Born in 1951 as the civil rights movement gathered momentum, Skelton faced questions of race and class beginning in her most formative years. “I grew up in the American South with parents who were quiet resisters to the American South,” she explains. “My parents both came from pretty down-on-their-luck poor folk.” From them, and particularly her father, who, despite his humble beginnings, rose to the rank of military commander of Southern Germany after the Second World War, she inherited a strong sense of striving for achievement. She also recalls her father refusing to stand for the singing of “Dixie” at school assemblies when the family moved back to segregated Birmingham, Alabama.
It wasn’t until her 20s that she found the Church, as the young mother of a child struggling with a congenital heart defect.

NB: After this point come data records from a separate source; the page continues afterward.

Lemma execute_instruction_recorded m ci ex mu (recording : bool) idx o o' r :
  programs_disciplined small env →
  execute_instruction env m ci ex mu (if recording then Some [] else None) idx o = (o', Ok r) →
  ∃ inner, execute_instruction env m ci ex mu (Some []) idx o = (o', Ok (Some inner)) ∧
    r = if recording then Some inner else None.
Proof.
  intros Hdisc He.
  assert (∃ r', execute_instruction env m ci ex mu (Some []) idx o = (o', Ok r') ∧ (if recording then r = r' else r = None))
    as (r' & He' & Hr).
  { destruct recording; [by exists r|]. rewrite execute_instruction_erase in He.
    destruct (execute_instruction _ _ _ _ _ (Some []) _ _) as [o1 [r'|e|]]; [|done..]. injection He as -> <-. by exists r'. }
  apply (execute_instruction_rules m ci ex mu true) in He' as He''; [|done].
  destruct He'' as (o1 & pid & ids & _ & _ & Hm & _). destruct r' as [inner|]; [|done]. exists inner.
  split; [done|by destruct recording].
Qed.

Lemma writable_index m j : message_is_writable m j = Some true → (j < length (account_keys m))%nat.
Proof.
  unfold message_is_writable. destruct (_ || _); [|done]. intros (k & Hk & _)%bind_Some. by eapply lookup_lt_Some.
Qed.

(** Read-only accounts stay if programs ask for all accounts as writable. *)
Lemma execute_instruction_readonly m ci ex mu rec idx o o' r j k l :
  programs_disciplined overt env → NoDup (take (length (account_keys m)) (env_accounts env).*1) →
  execute_instruction env m ci ex mu rec idx o = (o', Ok r) →
  j ∈ ci_accounts ci → (j < length (account_keys m))%nat → message_is_writable m j = Some false → env_accounts env !! j = Some (k, l) →
  ∃ o1, store_instruction_index env m idx o = (o1, Ok tt) ∧ o_cells o' !! l = o_cells o1 !! l.
Proof.
  intros Hdisc Hnd (o1 & pid & pres & rr & ks & c' & t' & H1 & Hpid & Hpre & Hks & Hp & Hv & -> & _)
    %execute_instruction_Ok Hj Hlt Hw Hk.
  exists o1. split; [done|]. set (K := λ k', k' = k).
  eapply (process_instruction_keeps env (disciplined overt) Hdisc (shut K) (shut_start K)) in Hp;
    [|intros; by apply run_shut|done].
  destruct Hp as [_ HK].
  { constructor; [|constructor]. apply create_keyed_accounts_spec in Hks as (l' & -> & HF). intros ka. cbn.
    intros [(x & -> & _)%list_elem_of_fmap|[q Hq]%list_elem_of_lookup]%elem_of_app; [done|]. intros Hka.
    destruct (Forall2_lookup_r _ _ _ _ _ HF Hq) as (j' & _ & k' & Hk' & E & Hw').
    destruct (is_writable ka) eqn:Hka'; [|done]. pose proof (writable_index _ _ Hw') as Hlt'.
    assert (j = j') as <-; [|congruence].
    eapply NoDup_lookup; [exact Hnd|..]; rewrite lookup_take_lt, list_lookup_fmap, ?Hk, ?Hk' by done; [done|].
    cbn. by rewrite <-E, Hka. }
  cbn in HK.
  destruct (verify_aligned _ _ _ _ _ _ _ _ _ _ _ _ _ Hpre (eq_sym (Forall2_length _ _ _ HK)) Hpid Hv) as (HP & HV & _).
  assert (Hu : j ∈ unique_from [] (ci_accounts ci)) by (apply unique_from_elem; set_solver).
  apply list_elem_of_lookup in Hu as [i Hi].
  destruct (Forall2_lookup_l _ _ _ _ _ HP Hi) as (p & Hpp & (k1 & l1 & a & Hk1 & Ha & ->)).
  destruct (Forall2_lookup_l _ _ _ _ _ HK Hpp) as (p' & Hp' & [_ Hkept]).
  destruct (Forall2_lookup_l _ _ _ _ _ HV Hi) as (p1 & Hp1 & (k2 & l2 & a' & w & Hk2 & Ha' & Hw' & HA)).
  simplify_eq. rewrite Hkept in HA by done. apply allowed_readonly in HA. cbn in HA. by rewrite Ha, Ha', HA.
Qed.

(** Only the cells of the instruction's accounts change. *)
Lemma execute_instruction_frame m ci ex mu rec idx o o' r :
  programs_disciplined plain env →
  execute_instruction env m ci ex mu rec idx o = (o', Ok r) →
  ∃ o1, store_instruction_index env m idx o = (o1, Ok tt) ∧
    outside (instruction_cells (env_accounts env) ci) (o_cells o1) (o_cells o').
Proof.
  intros Hdisc (o1 & pid & pres & rr & ks & c' & t' & H1 & _ & _ & Hks & Hp & _ & -> & _)
    %execute_instruction_Ok.
  exists o1. split; [done|]. apply create_keyed_accounts_spec in Hks as (l & -> & HF).
  eapply (process_instruction_keeps env (disciplined plain) Hdisc confined confined_start) in Hp;
    [|intros; by apply run_confined|done].
  destruct Hp as (_ & _ & HD & HO); [by repeat constructor; apply new_frame_ok|]. split; [done|].
  intros loc Hloc Hn. apply HO; [done|]. contradict Hn. unfold writable_cells in Hn. cbn in Hn.
  rewrite drop_app_length' in Hn by (by rewrite length_fmap).
  apply list_elem_of_fmap in Hn as (ka & -> & [q Hq]%list_elem_of_lookup).
  destruct (Forall2_lookup_r _ _ _ _ _ HF Hq) as (j & Hj & k & Hk & _).
  apply list_elem_of_omap. exists j. split; [|by rewrite Hk].
  apply unique_from_elem. split; [by eapply list_elem_of_lookup_2|set_solver].
Qed.
End instructions.

(** ** Messages *)

Lemma total_frame s s' sub locs :
  NoDup sub → NoDup locs → sub ⊆ locs → (∀ l, l ∈ locs → is_Some (s !! l)) →
  outside sub s s' → total s' sub = total s sub → total s' locs = total s locs.
Proof.
  intros Hsub Hlocs Hin Hdom [_ HO] HT. apply NoDup_submseteq in Hin; [|done].
  apply submseteq_Permutation in Hin as [rest Hp]. unfold total in *.
  rewrite !(sum_with_perm _ _ _ Hp), !sum_with_app, HT. f_equal. apply sum_with_ext.
  intros l Hl. unfold lamports_at. rewrite HO; [done| |].
  - apply elem_of_dom, Hdom. rewrite Hp. set_solver.
  - rewrite Hp in Hlocs. apply NoDup_app in Hlocs as (_ & Hd & _). set_solver.
Qed.

Lemma instruction_cells_NoDup accounts ci :
  NoDup (snd <$> accounts) → NoDup (instruction_cells accounts ci).
Proof.
  intros Hnd. unfold instruction_cells. generalize (unique_from_NoDup [] (ci_accounts ci)).
  induction 1 as [|j js Hj Hjs IH]; cbn; [constructor|].
  destruct (accounts !! j) as [[k l]|] eqn:Ej; cbn; [|done]. constructor; [|done].
  intros (j' & Hj' & ([k' l'] & Hk' & ->)%fmap_Some)%list_elem_of_omap. cbn in *.
  assert (j = j') as ->; [|done].
  eapply NoDup_lookup; [exact Hnd|..]; rewrite list_lookup_fmap; [by rewrite Ej|by rewrite Hk'].
Qed.

Lemma instruction_cells_subset accounts ci : instruction_cells accounts ci ⊆ snd <$> accounts.
Proof.
  intros l (j & _ & ([k l'] & Hk & ->)%fmap_Some)%list_elem_of_omap.
  apply list_elem_of_fmap. exists (k, l'). split; [done|]. by eapply list_elem_of_lookup_2.
Qed.

Section messages.
Context `{!Codec UpgradeableLoaderState} (env : Env).

Definition all_present (o : Outer) : Prop := ∀ l, l ∈ snd <$> env_accounts env → is_Some (o_cells o !! l).

Lemma store_instruction_index_lamports m idx o o1 :
  store_instruction_index env m idx o = (o1, Ok tt) →
  (∀ l, lamports_at (o_cells o1) l = lamports_at (o_cells o) l) ∧
  dom (o_cells o1) = dom (o_cells o).
Proof.
  unfold store_instruction_index. destruct (feature_active _ _); [|by intros [= <-]].
  destruct (list_find _ _) as [[? [? c]]|]; [|by intros [= <-]].
  intros (o2 & x & Hg & H)%st_bind_Ok. injection Hg as <- <-.
  apply st_bind_Ok in H as (o2 & a & [-> Ha]%expect_Ok & H).
  apply st_bind_Ok in H as (o2 & d & [-> _]%expect_Ok & [= <-]). cbn. split.
  - intros l. unfold lamports_at. destruct (decide (l = c)) as [->|Hne].
    + by rewrite lookup_insert_eq, Ha.
    + by rewrite lookup_insert_ne.
  - rewrite dom_insert_L. apply elem_of_dom_2 in Ha. set_solver.
Qed.

Context (Hdisc : programs_disciplined plain env) (Hnodup : NoDup (snd <$> env_accounts env)).

Lemma execute_instruction_conserves m ci ex mu (recording : bool) idx o o' r :
  all_present o →
  execute_instruction env m ci ex mu (if recording then Some [] else None) idx o = (o', Ok r) →
  total (o_cells o') (snd <$> env_accounts env) = total (o_cells o) (snd <$> env_accounts env) ∧
  all_present o'.
Proof.
  intros Hp He. pose proof He as (o1 & H1 & HO)%execute_instruction_frame; [|done].
  apply execute_instruction_rules in He as (o2 & _ & _ & H2 & _ & _ & HT & _);
    [|eapply programs_disciplined_mono; [|exact Hdisc]; by intros ? []].
  rewrite H1 in H2. injection H2 as <-. apply store_instruction_index_lamports in H1 as [Hl Hd].
  assert (Hp1 : all_present o1) by (intros l Hin; apply elem_of_dom; rewrite Hd; by apply elem_of_dom, Hp).
  split.
  - rewrite (total_frame (o_cells o1) (o_cells o') (instruction_cells (env_accounts env) ci)); [|try done..].
    + apply sum_with_ext. intros. apply Hl.
    + by apply instruction_cells_NoDup.
    + apply instruction_cells_subset.
  - intros l Hin. apply elem_of_dom. apply HO. by apply elem_of_dom, Hp1.
Qed.
Lemma data_from_Ok k off c c' d :
  data_from k off c = (c', Ok d) → c' = c ∧ ∃ a, c !! account k = Some a ∧ (off <= length (data a))%nat ∧ d = drop off (data a).
Proof.
  unfold data_from. intros (c1 & a & [-> Ha]%try_account_ref_Ok & H)%st_bind_Ok.
  destruct (bool_decide_reflect (off <= length (data a))%nat); [|done]. injection H as <- <-. eauto.
Qed.

Lemma create_executor_Ok i off jit s s' e :
  create_executor i off jit s = (s', Ok e) →
  s' = s ∧ ∃ ks k a, frame_range <$> head (invoke_stack (ld_ctx s)) = Some ks ∧ ks !! i = Some k ∧
    lcells s !! account k = Some a ∧ create_executable jit (drop off (data a)) = Ok e.
Proof.
  unfold create_executor. intros (s1 & ks & [-> Hks]%get_keyed_accounts_Ok & (s2 & k & [-> Hk]%at_index_Ok & (s3 & d & Hd & H)%st_bind_Ok)%st_bind_Ok)%st_bind_Ok.
  apply acc_read in Hd as [-> (_ & a & Ha & _ & ->)%data_from_Ok]; [|by intros c c' y [-> _]%data_from_Ok].
  apply lift_inv in H as [-> H]. split; [done|]. exists ks, k, a. split_and!; done.
Qed.

Lemma check_authority_Ok o k s s' u :
  check_authority o k s = (s', Ok u) → s' = s ∧ o = Some (key k) ∧ is_signer k = true.
Proof.
  unfold check_authority. intros (? & ? & (_ & -> & _)%ensureS_Ok & (? & ? & (H1 & -> & _)%ensureS_Ok & (H2 & -> & _)%ensureS_Ok)%st_bind_Ok)%st_bind_Ok.
  apply bool_decide_eq_true in H1 as ->. apply bool_decide_eq_true in H2 as [p [Hp _]%signer_key_Some]. done.
Qed.

Lemma check_buffer_Ok b k s s' u :
  check_buffer b k s = (s', Ok u) →
  s' = s ∧ is_signer k = true ∧ ∃ a, lcells s !! account b = Some a ∧ deserialize (data a) = Some (ULS_Buffer (Some (key k))).
Proof.
  unfold check_buffer. intros (s1 & st & [-> (a & Ha & Hd)]%acc_state & H)%st_bind_Ok. destruct st as [|o| |]; try done.
  apply st_bind_Ok in H as (? & ? & (H1 & -> & _)%ensureS_Ok & (H2 & -> & _)%ensureS_Ok).
  apply bool_decide_eq_true in H1 as ->. apply bool_decide_eq_true in H2 as [p [Hp _]%signer_key_Some]. eauto.
Qed.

She and her husband, an Episcopal priest, divorced soon after their daughter died in 1980; their second-born, Evan, now lives with his family in Washington, DC.
In her 30s and still searching for meaning, Skelton took a year off from her own seminary studies and taught Latin at a Jewish day school, then took her brother’s advice and applied to the University of Chicago business school, where she ultimately earned her MBA while simultaneously completing her master of divinity. (She also holds a master’s degree in English.)
For years, her professional path seesawed between her faith and her business training. By 1993, she was both a brand manager at Procter & Gamble and ordained to the priesthood. Along the way, she worked at the oldest Episcopal seminary in the U.S., was a vice-president of the natural yet corporate Tom’s of Maine, nurtured a turnaround parish in Seattle, and developed a training program for bishops (where she first met Michael Ingham). It was a path that embraced multiple facets of herself.
“We believe the Holy Spirit is a wild ride,” she laughs.
Working in corporate environments gave her a chance to learn to live as a Christian in the real world. Today’s Anglican Church has to be connected to the daily lives of its members, she says. “We’re not creating hothouse plants.”
The devastating COVID-19 pandemic has provided a stark backdrop for this necessary engagement, and when we reconnect by video in July, she tells me she’s been particularly moved by the diocese’s lay leaders, who immediately extended financial support to the local parishes in their time of need. “It was inspiring,” she says, to watch the leaders of her diocese prioritize helping their communities sustain themselves. “To be part of a place that has that kind of generous collective heart has been very gratifying for me.”
That gratitude has taken on a nostalgic tinge as she prepares to retire from her post—though not by choice; next March she turns 70, the Anglican Church of Canada’s mandatory retirement age for bishops. “I think it’s a bit antique, if I were to be honest,” she confides, though she understands the importance of making space for fresh perspectives and has no intention of challenging the Church’s rules when her successor takes office in the new year.
Still, she’ll miss the job, the people, the communities she’s come to love—even as she dreams of what she’ll turn to next, alongside her husband of five years, the Episcopal Reverend Eric Stroo. Beekeeping, perhaps, just for the joy of being a “courageously incompetent” beginner once again.
Less than a decade after her arrival in this city, she leaves behind a stronger community with a renewed confidence in itself, its unity and vitality, and its Anglican identity. “I’m hoping that the diocese will understand that this is one bishop that loved them—where they felt loved and appreciated.”
I recall our first meeting, back in January, her office warm and inviting against the cold pressing in. At one point, her Westie, Teddy, stirred with a snuffle. “Teddy, stay,” she murmured, looking down at him in his doggy bed. “You can just be.”